Collision Course To The Cross
Stories
Scenes of Glory
Subplots of God's Long Story
Object:
Emphasis or special occasion: Resurrection Sunday
Chapter 15
Collision Course To The Cross
Mark 15:21-26
Note 1: If reading this story out loud to a group, something like the following needs to be included in the worship before this story:
Leader: Since the earliest days of the faith, it has been appropriate and expected that Christians greet one another on Easter morning: The Lord has risen!
People: He has risen indeed.
Note 2: Pause at each * * * in order to allow listeners to make the switch from scene to scene. Or, have two people read: one narrating for Simon and the other for Jesus. The reader will need to make a distinction between reading narration and the first-person narratives.
* * *
Simon of Cyrene limped through Jerusalem's giant gate. He was muttering. I can't blame anyone else. It was my idea from beginning to end. I moved my family here.
He passed through the thick wall into the capital of his faith. I struggled against my parents, brother, and sisters. I bullied my wife and contradicted her family. I commanded my sons. So we're stuck in Jerusalem and it's my fault.

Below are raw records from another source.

(** C6.  On a non-empty list the result ends with the last input message
    itself, is no longer than the input, and is either a suffix of the
    input or a suffix of it preceded by a truncated copy of the message
    just before that suffix: the copy is the oldest message kept, it is
    marked [truncated] and has the identifier of its original. *)
Theorem optimizeConversationHistory_keeps_recent_suffix :
  forall (tm : t) (messages : list ChatMessage) (maxHistoryTokens : option Z),
    messages <> [] ->
    let result := optimizeConversationHistory tm messages maxHistoryTokens in
    (forall d : ChatMessage, last result d = last messages d)
    /\ result <> []
    /\ (List.length result <= List.length messages)%nat
    /\ ((exists k : nat, result = skipn k messages)
        \/ (exists (k : nat) (m copy : ChatMessage),
               nth_error messages k = Some m
               /\ isTruncatedCopy m copy
               /\ (S k < List.length messages)%nat
               /\ result = copy :: skipn (S k) messages)).
Proof.
  intros tm messages maxHistoryTokens Hne result. subst result.
  unfold optimizeConversationHistory.
  destruct (rev messages) as [|lastMessage older] eqn:Erev.
  { apply (f_equal (@rev _)) in Erev. rewrite rev_involutive in Erev.
    now subst. }
  assert (Hmsgs : messages = (rev older ++ [lastMessage])%list).
  { apply (f_equal (@rev _)) in Erev. now rewrite rev_involutive in Erev. }
  destruct (keepRecent_shape
              (Js.orNumber maxHistoryTokens (maxContextTokens tm)) older
              (calculateMessageTokens lastMessage) [lastMessage])
    as [kept [rest [Hsplit Hres]]].
  assert (Hall : messages = (rev rest ++ rev kept ++ [lastMessage])%list).
  { rewrite Hmsgs, Hsplit, rev_app_distr. now rewrite <- app_assoc. }
  destruct Hres as [Hres|[m [t0 [more [Hrest [Hcopy Hres]]]]]]; rewrite Hres.
  - split; [|split; [|split]].
    + intros d. rewrite Hmsgs. now rewrite !last_app_singleton.
    + now destruct (rev kept).
    + rewrite Hall. rewrite !length_app. lia.
    + left. exists (List.length (rev rest)).
      rewrite Hall. now rewrite skipn_length_app.
  - subst rest. cbn [rev] in Hall. rewrite <- app_assoc in Hall.
    cbn [List.app] in Hall.
    split; [|split; [|split]].
    + intros d. rewrite Hmsgs.
      change (t0 :: rev kept ++ [lastMessage])%list
        with ((t0 :: rev kept) ++ [lastMessage])%list.
      now rewrite !last_app_singleton.
    + discriminate.
    + rewrite Hall. cbn [List.length]. rewrite !length_app.
      cbn [List.length]. rewrite !length_app. cbn [List.length]. lia.
    + right. exists (List.length (rev more)), m, t0.
      split; [|split; [exact Hcopy|split]].
      * rewrite Hall. apply nth_error_length_app.
      * rewrite Hall. rewrite !length_app. cbn [List.length].
        rewrite !length_app. cbn [List.length]. lia.
      * f_equal. rewrite Hall.
        change (rev more ++ m :: rev kept ++ [lastMessage])%list
          with (rev more ++ [m] ++ (rev kept ++ [lastMessage]))%list.
        rewrite app_assoc.
        replace (S (List.length (rev more)))
          with (List.length (rev more ++ [m])%list)
          by (rewrite length_app; cbn; lia).
        now rewrite skipn_length_app.
Qed.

He smelled the camels before he saw them. As he shuffled through the bazaar on his bad ankle, people around him waved their arms, shouting at one another, some grunted, some added sighs to their haggling. This marketplace was not very different than where he'd conducted business daily in Cyrene. That, although only half a year before, now seemed a lifetime ago.
* * *
Earlier in the day, on the other side of Jerusalem, the chief priests held a consultation with the elders and scribes and the whole council. They bound Jesus the Galilean, led him away, and handed him over to the prefect Pilate. Pilate interrogated him, "Are you the King of the Jews?" Jesus answered him, "You say so." Then the chief priests accused Jesus of many things. Pilate asked him again, "Have you no answer? See how many charges they bring against you." Jesus made no further reply, so that Pilate was amazed.
* * *
As he walked, Simon clasped his hands tightly behind him in order to endure the pain of his left ankle. I'm sure it was listening to the psalms. That's what did it: The psalms. I heard them all my life, chanted them as I walked, repeated them as I worked. They praised God's holy Jerusalem. They extolled Zion's tiny hill.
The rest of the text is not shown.